The government of the day decided to challenge this decision in the High Court and, therefore, there was no end to the woes of Sadhvi Pragya. The High Court in 2010 set aside the order passed by the lower court. It is important to note that the ATS had also picked up a man called Dilip Patidar from Indore who was produced at Mumbai to give his confession. He was an important witness as Ram ji, who had been using Sadhvi’s vehicle, was his tenant. Dilip Patidar since then has been missing.

It was informed by the ATS officers that he was sent back to Indore (on his own) to get proof of his identity. Following Patidar’s disappearance, his wife moved the court and Central Bureau of Investigation (CBI) was handed over the case. CBI tried twice to submit a closure report in the absence of any evidence of Patidar being alive. The Madhya Pradesh High Court (Indore bench) refused to accept the closure report and issued an arrest warrant against the ATS inspector Ramesh More and now-retired assistant commissioner of police Rajan Ghule who picked up Dilip from Indore.

These two could have faced charges of criminal conspiracy and fabrication of evidence had the Congress and NCP led state government, not rejected the CBI request. All the court cases pertaining to saffron terror were confined to courts where the then political dispensation was of the Congress party.

It is difficult to fathom how Sadhvi survived in such a hostile environment where the state was hindering the proceedings of a court and refusing the investigation of tainted officers. The Supreme Court, when approached by the appellants, observed that there was enough scope to doubt the application of MCOCA as none of the accused were involved in more than one case before, which is a prerequisite for application of this Act. The Supreme Court order also doubted the role of the accused in the Jalna and Parbhani bomb blast cases.

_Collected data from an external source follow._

(** * PID lane follower (AutonomousRacingCar/Code_part1.py)

    A shallow embedding of the two controller classes of the notebook,
    [PID] and [PIDLaneFollower], and of the parameter record [PIDParams],
    followed by the properties of the design document that concern them.

    Numbers.  The Python code computes with [float] (and the integer
    literal [0]).  They are modelled by exact rationals [Q]: sums, products
    and comparisons are the mathematical ones, and rounding, infinities and
    NaN are outside the model.  A division whose divisor is zero raises
    [ZeroDivisionError], as Python's [/] does on floats.  Equality of
    numbers is stated with [==] ([Qeq]) unless both sides are produced by
    the very same computation.

    Where a property depends on rounding or overflow, [PID.solve] is
    embedded a second time, in [PID64], on the IEEE 754 binary64 numbers
    that Python's [float] and [numpy.float64] are: the values and the
    correctly rounded operations of the Standard Library's [SpecFloat], at
    precision 53 and maximal exponent 1024.

    Objects.  A Python object is a record of its attributes; a method that
    assigns attributes returns the updated record.  An attribute that may
    hold [None], or may not have been assigned yet, has an [option] type.

    Exceptions.  A call that can raise returns a [result]. *)

From Stdlib Require Import ZArith QArith Qminmax Qabs Lqa Lia List String Bool.
From Stdlib Require Import SpecFloat.
Import ListNotations.
Open Scope Q_scope.

(** ** Exceptions and results *)

(** The exception classes the code can raise: [RuntimeError] explicitly in
    [PID.solve], [NotImplementedError] explicitly in
    [PIDLaneFollower.solve], the other two by the language itself (a
    division by zero, an attribute looked up on [None] or not assigned). *)
Inductive exn : Type :=
| RuntimeError (msg : string)
| ZeroDivisionError
| AttributeError
| NotImplementedError.

Definition class_name (ex : exn) : string :=
  match ex with
  | RuntimeError _ => "RuntimeError"
  | ZeroDivisionError => "ZeroDivisionError"
  | AttributeError => "AttributeError"
  | NotImplementedError => "NotImplementedError"
  end.

Inductive result (A : Type) : Type :=
| Ok (a : A)
| Raise (ex : exn).

Arguments Ok {A} a.
Arguments Raise {A} ex.

Definition bind {A B : Type} (m : result A) (k : A -> result B) : result B :=
  match m with
  | Ok a => k a
  | Raise ex => Raise ex
  end.

Notation "x <- m ;; k" := (bind m (fun x => k))
  (at level 61, m at next level, right associativity).

Definition raises {A : Type} (m : result A) : Prop :=
  match m with
  | Ok _ => False
  | Raise _ => True
  end.

Definition returns {A : Type} (m : result A) : Prop :=
  match m with
  | Ok _ => True
  | Raise _ => False
  end.

(** ** Numbers *)

(** [a > b] and [a < b] of Python, as booleans. *)
Definition Qgtb (a b : Q) : bool := negb (Qle_bool a b).
Definition Qltb (a b : Q) : bool := negb (Qle_bool b a).

(** [a / b] on Python floats, the type the signatures give the
    measurement: a zero divisor raises.  (When an operand is a
    [numpy.float64] the same division returns an infinity or NaN instead;
    such operands, like rounding and overflow, are outside the exact
    model.) *)
Definition py_div (a b : Q) : result Q :=
  if Qeq_bool b 0 then Raise ZeroDivisionError else Ok (a / b).

(** [np.minimum] and [np.maximum] on two scalars that are numbers; what
    they do with a NaN is modelled in [B64]. *)
Definition np_minimum (a b : Q) : Q := Qmin a b.
Definition np_maximum (a b : Q) : Q := Qmax a b.

(** ** PIDParams *)

Module PIDParams.

Record t : Type := mk {
  dt : Q;
  Kp : Q;
  Ki : Q;
  Kd : Q;
  int_e_max : Q;
  int_e_min : Q;
  u_max : option Q;
  u_min : option Q;
  du_max : option Q;
  du_min : option Q;
  u_ref : Q;
  x_ref : Q
}.

(** [PIDParams()]: the field defaults of the dataclass. *)
Definition default : t :=
  {| dt := 1 # 10; Kp := 2; Ki := 0; Kd := 0;
     int_e_max := 100; int_e_min := - (100);
     u_max := None; u_min := None; du_max := None; du_min := None;
     u_ref := 0; x_ref := 0 |}.

(** [params.dt = v]. *)
Definition set_dt (v : Q) (p : t) : t :=
  mk v (Kp p) (Ki p) (Kd p) (int_e_max p) (int_e_min p)
     (u_max p) (u_min p) (du_max p) (du_min p) (u_ref p) (x_ref p).

End PIDParams.

(** ** PID *)

Module PID.

(** The attributes of a [PID] instance, in the order [__init__] assigns
    them. *)
Record t : Type := mk {
  dt : Q;
  Kp : Q;
  Ki : Q;
  Kd : Q;
  int_e_max : Q;
  int_e_min : Q;
  u_max : option Q;
  u_min : option Q;
  du_max : option Q;
  du_min : option Q;
  x_ref : Q;
  u_ref : Q;
  u_prev : option Q;
  e : Q;
  de : Q;
  ei : Q;
  initialized : bool
}.
Lemma create_footprint create (m : memory) (bucket : serf_bucket_t)
    (s : source) (impl_ctx : option addr) (alloc : serf_bucket_alloc_t)
    (mem : sectrans_context_t) m' bucket' a :
  create = decrypt_create \/ create = encrypt_create ->
  create m bucket s impl_ctx alloc mem = Some (m', bucket', a) ->
  only_context_changed a m m'
  /\ disposed m' = disposed m
  /\ data bucket' = Some a
  /\ is_Some (contexts m' !! a)
  /\ match impl_ctx with
     | Some a0 => a = a0 /\ is_Some (contexts m !! a)
     | None => contexts m !! a = None
     end.
Proof.
  intros Hcreate E.
  destruct impl_ctx as [a0|].
  - assert (exists c c', contexts m !! a0 = Some c
                         /\ Some (m', bucket', a)
                            = Some (set_contexts m (<[a0 := c']> (contexts m)),
                                    bucket', a0)
                         /\ data bucket' = Some a0)
      as (c & c' & Hl & E' & Hd).
    { destruct (contexts m !! a0) as [c|] eqn:Hl.
      - destruct Hcreate as [-> | ->];
          [rewrite (decrypt_create_existing _ _ _ _ _ _ _ Hl) in E
          |rewrite (encrypt_create_existing _ _ _ _ _ _ _ Hl) in E];
          injection E as <- <- <-; eexists _, _;
          (split; [reflexivity|]); split; reflexivity.
      - destruct Hcreate as [-> | ->];
          [unfold decrypt_create in E|unfold encrypt_create in E];
          simpl in E; rewrite Hl in E; discriminate. }
    injection E' as -> ->.
    split; [apply only_context_changed_insert|].
    split; [reflexivity|]. split; [exact Hd|].
    split; [simpl; rewrite lookup_insert_eq; eauto|].
    split; [reflexivity|eauto].
  - set (a1 := fresh (dom (contexts m))).
    assert (exists c c', Some (m', bucket', a)
                         = Some (set_contexts m
                                   (<[a1 := c']> (<[a1 := c]> (contexts m))),
                                 bucket', a1)
                         /\ data bucket' = Some a1)
      as (c & c' & E' & Hd).
    { destruct Hcreate as [-> | ->];
        [unfold decrypt_create in E|unfold encrypt_create in E];
        unfold context_for in E; fold a1 in E;
        destruct (sectrans_init_context alloc mem) as [c ok];
        (destruct ok; simpl in E; [|discriminate]);
        rewrite lookup_insert_eq in E; simpl in E;
        injection E as <- <- <-; eexists _, _; split; reflexivity. }
    injection E' as -> ->.
    split.
    { intros b Hb. simpl. rewrite !lookup_insert_ne by congruence.
      reflexivity. }
    split; [reflexivity|]. split; [exact Hd|].
    split; [simpl; rewrite lookup_insert_eq; eauto|].
    apply not_elem_of_dom, is_fresh.
Qed.
Lemma processLines_recorded JSON_parse text (w : world (list call)) :
  ∃ console',
    processLines JSON_parse text record_chunk w
    = (World (ui w ++ (onChunk_call <$> parsed_events JSON_parse text))
         console' (requests w), Returns tt).
Proof.
  destruct (processLines_setState JSON_parse (λ c st, st ++ [onChunk_call c]) text w)
    as [console' Hrun].
  exists console'. unfold record_chunk, record_call.
  by rewrite Hrun, foldl_record.
Qed.

Lemma foldl_record_value {A} (values recorded : list A) :
  foldl (λ st v, st ++ [v]) recorded values = recorded ++ values.
Proof.
  revert recorded. induction values as [|v values IH]; intros recorded; simpl.
  - by rewrite app_nil_r.
  - by rewrite IH, <- app_assoc.
Qed.

(** [processLines] with the recording callback records the events of the
    text, whatever the type of the parsed values. *)
Lemma processLines_values {C} (JSON_parse : jstring → result C) text
    (w : world (list C)) :
  ∃ console',
    processLines JSON_parse text record_value w
    = (World (ui w ++ parsed_events JSON_parse text) console' (requests w),
       Returns tt).
Proof.
  destruct (processLines_setState JSON_parse (λ v st, st ++ [v]) text w)
    as [console' Hrun].
  exists console'. unfold record_value.
  by rewrite Hrun, foldl_record_value.
Qed.

(** ** Events of a text *)

Section EventsOfText.
Context {C : Type}.
Variable JSON_parse : jstring → result C.

Lemma parsed_events_app a b :
  parsed_events JSON_parse (a ++ LF :: b)
  = parsed_events JSON_parse a ++ parsed_events JSON_parse b.
Proof. unfold parsed_events. by rewrite split_app_sep, omap_app. Qed.

Lemma parsed_events_line line :
  LF ∉ line →
  parsed_events JSON_parse line = from_option (λ c, [c]) [] (line_event JSON_parse line).
Proof.
  intros Hline. unfold parsed_events. rewrite split_no_sep by done.
  simpl. by destruct (line_event JSON_parse line).
Qed.

Lemma line_event_Some line data :
  line_event JSON_parse line = Some data
  ↔ startsWith line DATA = true
    ∧ trim (drop 6 line) ≠ []
    ∧ JSON_parse (trim (drop 6 line)) = Returns data.
Proof.
  unfold line_event. destruct (startsWith line DATA);
    [|split; [done|by intros [? _]]].
  destruct (trim (drop 6 line)) as [|c payload] eqn:Hpayload;
    [split; [done|by intros (_ & ? & _)]|].
  cbn [truthy]. destruct (JSON_parse (c :: payload)) as [parsed|e]; split.
  - by intros [= ->].
  - by intros (_ & _ & [= ->]).
  - done.
  - by intros (_ & _ & ?).
Qed.

End EventsOfText.

(** ** The calls of [askQuestion] *)

Section AskRecorded.
Variable JSON_parse : jstring → result StreamChunk.t.

(** The calls [askQuestion] makes on a stream that ends normally. *)
Lemma askQuestion_recorded net question json pieces (w : world (list call)) :
  net_ask net (requests w) question
    = Resolves (Success json (Some (Stream pieces EndOfStream))) →
  ∃ console',
    askQuestion net JSON_parse question record_chunk
      (record_call onComplete_call) (λ e, record_call (onError_call e)) w
    = (World (ui w ++ (onChunk_call <$> parsed_events JSON_parse (concat pieces))
                   ++ [onComplete_call])
         console' (requests w ++ [PostAsk question]), Returns tt).
Proof.
  intros Hnet. unfold askQuestion, try_catch.
  unfold bind at 1. unfold fetch. rewrite Hnet. cbn [reads ending].
  rewrite read_loop_done. cbn [app]. unfold bind.
  edestruct processLines_recorded as [console' ->]. cbn.
  rewrite <- app_assoc. by eexists.
Qed.

(** The calls [askQuestion] makes on a stream one of whose reads is
    rejected: the events of the lines completed by then, and [onError]. *)
Lemma askQuestion_recorded_rejects net question json pieces e (w : world (list call)) :
  net_ask net (requests w) question
    = Resolves (Success json (Some (Stream pieces (ReadRejects e)))) →
  ∃ console',
    askQuestion net JSON_parse question record_chunk
      (record_call onComplete_call) (λ e, record_call (onError_call e)) w
    = (World (ui w ++ (onChunk_call <$>
                         from_option (parsed_events JSON_parse) []
                           (before_last_LF (concat pieces)))
                   ++ [onError_call e])
         console' (requests w ++ [PostAsk question]), Returns tt).
Proof.
  intros Hnet. unfold askQuestion, try_catch.
  unfold bind at 1. unfold fetch. rewrite Hnet. cbn [reads ending].
  rewrite read_loop_rejects by apply not_elem_of_nil. cbn [app]. unfold bind.
  destruct (before_last_LF (concat pieces)) as [complete|]; cbn [from_option].
  - edestruct processLines_recorded as [console' ->].
    unfold record_call, setState. cbn. rewrite <- app_assoc. by eexists.
  - unfold record_call, setState. cbn. by eexists.
Qed.
(** ** State of [crewai_manager/manager.py] *)

Record CrewAIManager : Type := {
  agents_config : dict;
  tasks_config : dict;
  model_config : dict;
  tools_config : dict;
  agents : list (pyval * Agent);
  tasks : list Task;
  tool_config : pyval;
  tool_registry : ToolRegistry;
  memory : bool
}.

Record MgrState (W : Type) : Type := {
  mgr : CrewAIManager;
  msys : Sys W
}.
Arguments mgr {W} _.
Arguments msys {W} _.

Definition set_tools (t : gmap string ToolInstance) (r : ToolRegistry)
  : ToolRegistry :=
  {| llm_config := llm_config r; embedder_config := embedder_config r;
     tools := t; tool_configs := tool_configs r |}.

Definition set_agents (a : list (pyval * Agent)) (m : CrewAIManager)
  : CrewAIManager :=
  {| agents_config := agents_config m; tasks_config := tasks_config m;
     model_config := model_config m; tools_config := tools_config m;
     agents := a; tasks := tasks m; tool_config := tool_config m;
     tool_registry := tool_registry m; memory := memory m |}.

Definition set_tasks (t : list Task) (m : CrewAIManager) : CrewAIManager :=
  {| agents_config := agents_config m; tasks_config := tasks_config m;
     model_config := model_config m; tools_config := tools_config m;
     agents := agents m; tasks := t; tool_config := tool_config m;
     tool_registry := tool_registry m; memory := memory m |}.

Definition set_tool_registry (r : ToolRegistry) (m : CrewAIManager)
  : CrewAIManager :=
  {| agents_config := agents_config m; tasks_config := tasks_config m;
     model_config := model_config m; tools_config := tools_config m;
     agents := agents m; tasks := tasks m; tool_config := tool_config m;
     tool_registry := r; memory := memory m |}.

(** The table [self.agents]: keys are whatever the task documents name as
    agent, in insertion order. *)
Module AgentTable.

Fixpoint lookup (k : pyval) (t : list (pyval * Agent)) : option Agent :=
  match t with
  | [] => None
  | (k', a) :: t' => if Py.key_eqb k k' then Some a else lookup k t'
  end.

(** [k in t] *)
Definition contains (k : pyval) (t : list (pyval * Agent)) : result bool :=
  if Py.hashable k
  then Ok (match lookup k t with Some _ => true | None => false end)
  else Raise (TypeError "unhashable type").

(** [t[k] = a] *)
Fixpoint set (k : pyval) (a : Agent) (t : list (pyval * Agent))
  : list (pyval * Agent) :=
  match t with
  | [] => [(k, a)]
  | (k', a') :: t' =>
      if Py.key_eqb k k' then (k', a) :: t' else (k', a') :: set k a t'
  end.

(** [t[k]] *)
Definition getitem (k : pyval) (t : list (pyval * Agent)) : result Agent :=
  if Py.hashable k
  then match lookup k t with
       | Some a => Ok a
       | None => Raise (KeyError k)
       end
  else Raise (TypeError "unhashable type").

End AgentTable.

(** ** schemas/config_schemas.py *)

Module Schema.

Definition is_space (c : ascii) : bool :=
  existsb (Ascii.eqb c) [" "%char; "009"%char; "010"%char; "013"%char].

(** Nothing is left of [s] after trimming. *)
Fixpoint blank (s : string) : bool :=
  match s with
  | EmptyString => true
  | String c s' => is_space c && blank s'
  end.

Definition required_string (field : string) (o : option pyval)
  : list (string * string) :=
  match o with
  | None => [(field, "field required")]
  | Some (PStr s) => if blank s then [(field, "must not be empty")] else []
  | Some _ => [(field, "must be a string")]
  end.
Lemma set_column_index c v d : pd.index (pd.set_column c v d) = pd.index d.
Proof.
  unfold pd.set_column, pd.index.
  destruct (pd.position c (pd.columns d)); simpl; rewrite map_map; reflexivity.
Qed.

Lemma set_column_columns c v d x :
  In x (pd.columns (pd.set_column c v d)) <-> x = c \/ In x (pd.columns d).
Proof.
  unfold pd.set_column. destruct (pd.position c (pd.columns d)) eqn:E; simpl.
  - split; [tauto|]. intros [->|H]; [|exact H].
    destruct (in_dec string_dec c (pd.columns d)) as [Hi|Hn]; [exact Hi|].
    exfalso. clear - E Hn. revert n E. induction (pd.columns d) as [|y l IH];
      intros n E; simpl in *; [discriminate|].
    destruct (String.eqb_spec y c); [tauto|].
    destruct (pd.position c l) eqn:E'; [|discriminate].
    apply (IH ltac:(tauto) _ eq_refl).
  - rewrite in_app_iff. simpl. split.
    + intros [H|[H|[]]]; auto.
    + intros [->|H]; auto.
Qed.

Lemma set_column_empty c v d :
  pd.rows d = [] -> In c (pd.columns d) -> pd.set_column c v d = d.
Proof.
  intros Hr Hc. unfold pd.set_column.
  destruct (pd.position c (pd.columns d)) eqn:E.
  - rewrite Hr. simpl. now apply frame_without_rows.
  - exfalso. clear - E Hc. induction (pd.columns d) as [|y l IH]; simpl in *;
      [contradiction|].
    destruct (String.eqb_spec y c); [discriminate|].
    destruct (pd.position c l); [discriminate|]. destruct Hc; [congruence|auto].
Qed.

Lemma set_column_rows_nonempty c v d :
  pd.rows d <> [] -> pd.rows (pd.set_column c v d) <> [].
Proof.
  unfold pd.set_column. destruct (pd.position c (pd.columns d)); simpl;
    destruct (pd.rows d); simpl; congruence.
Qed.

Lemma add_columns_without_rows names : forall d,
  pd.rows d = [] -> snd (add_columns names d) = d.
Proof.
  induction names as [|c names IH]; intros d Hr; [reflexivity|].
  simpl. unfold pd.loc_set_col. destruct (pd.mem_name c (pd.columns d)) eqn:E.
  - apply mem_name_In in E. rewrite (set_column_empty c NaN d Hr E). now apply IH.
  - rewrite Hr. reflexivity.
Qed.

Lemma add_columns_with_rows names : forall d,
  pd.rows d <> [] ->
  fst (add_columns names d) = Ok tt /\
  pd.index (snd (add_columns names d)) = pd.index d /\
  (forall x, In x (pd.columns (snd (add_columns names d)))
             <-> In x names \/ In x (pd.columns d)).
Proof.
  induction names as [|c names IH]; intros d Hr.
  - simpl. repeat split; tauto.
  - simpl.
    assert (E : pd.loc_set_col c NaN d = Ok (pd.set_column c NaN d)).
    { unfold pd.loc_set_col. destruct (pd.mem_name c (pd.columns d)); [reflexivity|].
      destruct (pd.rows d); [congruence|reflexivity]. }
    rewrite E.
    destruct (IH (pd.set_column c NaN d) (set_column_rows_nonempty c NaN d Hr))
      as (H1 & H2 & H3).
    split; [exact H1|]. split; [now rewrite H2, set_column_index|].
    intros x. rewrite H3, set_column_columns. intuition.
Qed.

Lemma add_columns_raise names d e d2 :
  add_columns names d = (Raise e, d2) -> pd.rows d = [] /\ d2 = d.
Proof.
  intros H. destruct (pd.rows d) as [|r rs] eqn:Hr.
  - split; [reflexivity|].
    pose proof (add_columns_without_rows names d Hr) as Hs. now rewrite H in Hs.
  - destruct (add_columns_with_rows names d) as (H1 & _); [congruence|].
    rewrite H in H1. discriminate.
Qed.

(** *** [update] *)

Lemma overlay_cell_idem x y :
  pd.overlay_cell (pd.overlay_cell x y) y = pd.overlay_cell x y.
Proof. unfold pd.overlay_cell. now destruct (isna y). Qed.

Lemma overlay_cells_idem this : forall that,
  pd.overlay_cells (pd.overlay_cells this that) that = pd.overlay_cells this that.
Proof.
  induction this as [|x this IH]; intros [|y that]; simpl; try reflexivity.
  now rewrite overlay_cell_idem, IH.
Qed.

Lemma overlay_rows_idem this : forall that,
  pd.overlay_rows (pd.overlay_rows this that) that = pd.overlay_rows this that.
Proof.
  induction this as [|x this IH]; intros [|y that]; simpl; try reflexivity.
  now rewrite overlay_cells_idem, IH.
Qed.

Lemma overlay_rows_index this : forall that,
  map fst (pd.overlay_rows this that) = map fst this.
Proof.
  induction this as [|x this IH]; intros [|y that]; simpl; try reflexivity.
  now rewrite IH.
Qed.

Lemma update_shape other self d :
  pd.update other self = Ok d ->
  pd.index d = pd.index self /\ pd.columns d = pd.columns self.
Proof.
  unfold pd.update. destruct (pd.reindex_like other self); simpl; [|discriminate].
  intros H; inversion H; subst. unfold pd.index; simpl.
  now rewrite overlay_rows_index.
Qed.

Lemma update_idem other self d :
  pd.update other self = Ok d -> pd.update other d = Ok d.
Proof.
  intros H. destruct (update_shape _ _ _ H) as [Hi Hc].
  unfold pd.update, pd.reindex_like in *. rewrite Hi, Hc.
  destruct (rbind (pd.reindex_rows (pd.index self) other)
                  (pd.reindex_columns (pd.columns self))) as [a|e];
    simpl in *; [|discriminate].
  inversion H; subst; simpl. now rewrite overlay_rows_idem.
Qed.

Section MergeTwice.
Variable env : Env.
Hypothesis Henum : enumerates_sets env.

Lemma merged_covered entries d :
  (forall x, In x (pd.index entries) -> In x (pd.index d)) ->
  (forall x, In x (pd.columns entries) -> In x (pd.columns d)) ->
  merged env entries d
  = match pd.update entries d with
    | Ok d3 => (Ok tt, d3)
    | Raise e => (Raise e, d)
    end.
Proof.
  intros Hi Hc. unfold merged.
  rewrite (missing_labels_covered env Henum _ _ Hi).
  rewrite (missing_names_covered env Henum _ _ Hc). reflexivity.
Qed.
Lemma report_at_status (cfg : config) (names : gmap str str * gmap str str)
  (fa_log_html : str) (s : state) :
  (∀ e, mail_matches w cfg st e → G e) →
  subject_status s = st →
  grows G (fun _ => False) s
        (report w cfg (parsed_records w) names fa_log_html s).2.
Proof.
  intros HG Hst. pose proof (log_allowed G Hplain) as Hlog.
  unfold report. cbv zeta. unfold mbind, M_bind.
  apply grows_bind_at; [done | apply does_lift|]. intros _ s1 Hs1.
  apply grows_bind_at; [done| |].
  { apply does_try.
    - apply does_bind; [apply does_lift|]. intros _.
      apply does_bind; [|intros _; by apply does_add].
      apply does_emit. by apply (HG (WriteEmail _ _)).
    - intros e. by apply does_add. }
  intros _ s2 Hs2. unfold bind at 1. cbn [get_status]. rewrite Hs2.
  apply does_bind.
  - apply does_send_email_html. intros Hto Hsmtp.
    apply (HG (SendEmail _ _ _ _)). by repeat split.
  - intros [sent err]. by apply does_add.
Qed.

Lemma late_steps_at_status (cfg : config) (s : state) :
  (∀ e, mail_matches w cfg st e → G e) →
  subject_status s = st →
  grows G (fun _ => False) s
        (try_except
           (names ← lift (index_active_list (w_active_list w));
            steps_7_to_9 w cfg (parsed_records w) names)
           (fatal w) s).2.
Proof.
  intros HG Hst.
  assert (grows G (fun _ => False) s
            ((names ← lift (index_active_list (w_active_list w));
              steps_7_to_9 w cfg (parsed_records w) names) s).2) as Hbody.
  { unfold mbind, M_bind.
    apply grows_bind_at; [done | apply does_lift|]. intros names s1 Hs1.
    unfold steps_7_to_9, mbind, M_bind.
    apply grows_bind_at; [done | by apply does_locate_loader_log|].
    intros fa_txt s2 Hs2.
    apply grows_bind_at; [done | by apply does_read_loader_log|].
    intros fa_log_html s3 Hs3. unfold bind.
    pose proof (report_at_status cfg names fa_log_html s3 HG Hs3) as Hg.
    destruct (report _ _ _ _ _ s3) as [[[]|e] s4]; cbn [snd] in Hg;
      [|exact Hg].
    eapply grows_trans; [exact Hg|].
    by apply does_retention_and_append. }
  unfold try_except.
  destruct ((names ← lift _; _) s) as [[[]|e] s9]; cbn [snd] in Hbody;
    [exact Hbody|].
  eapply grows_trans; [exact Hbody|]. by apply does_fatal.
Qed.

Subsequent decisions given by the National Investigation Agency (NIA) mentioned lack of evidence against Sadhvi Pragya and others. Words fall short while expressing the agony and physical torture meted out against Sadhvi Pragya, when she was being portrayed as the face of a well-orchestrated false saffron terror narrative.

Unable to prove the charges pressed on her for nine long years, despite the vindictive approach of investigative agencies, authenticates the fabricated plot to malign a simple woman whose probable fault was to be vocal in praise of her lord and culture. It’s time this injustice and untruth imposed upon the nation be discarded.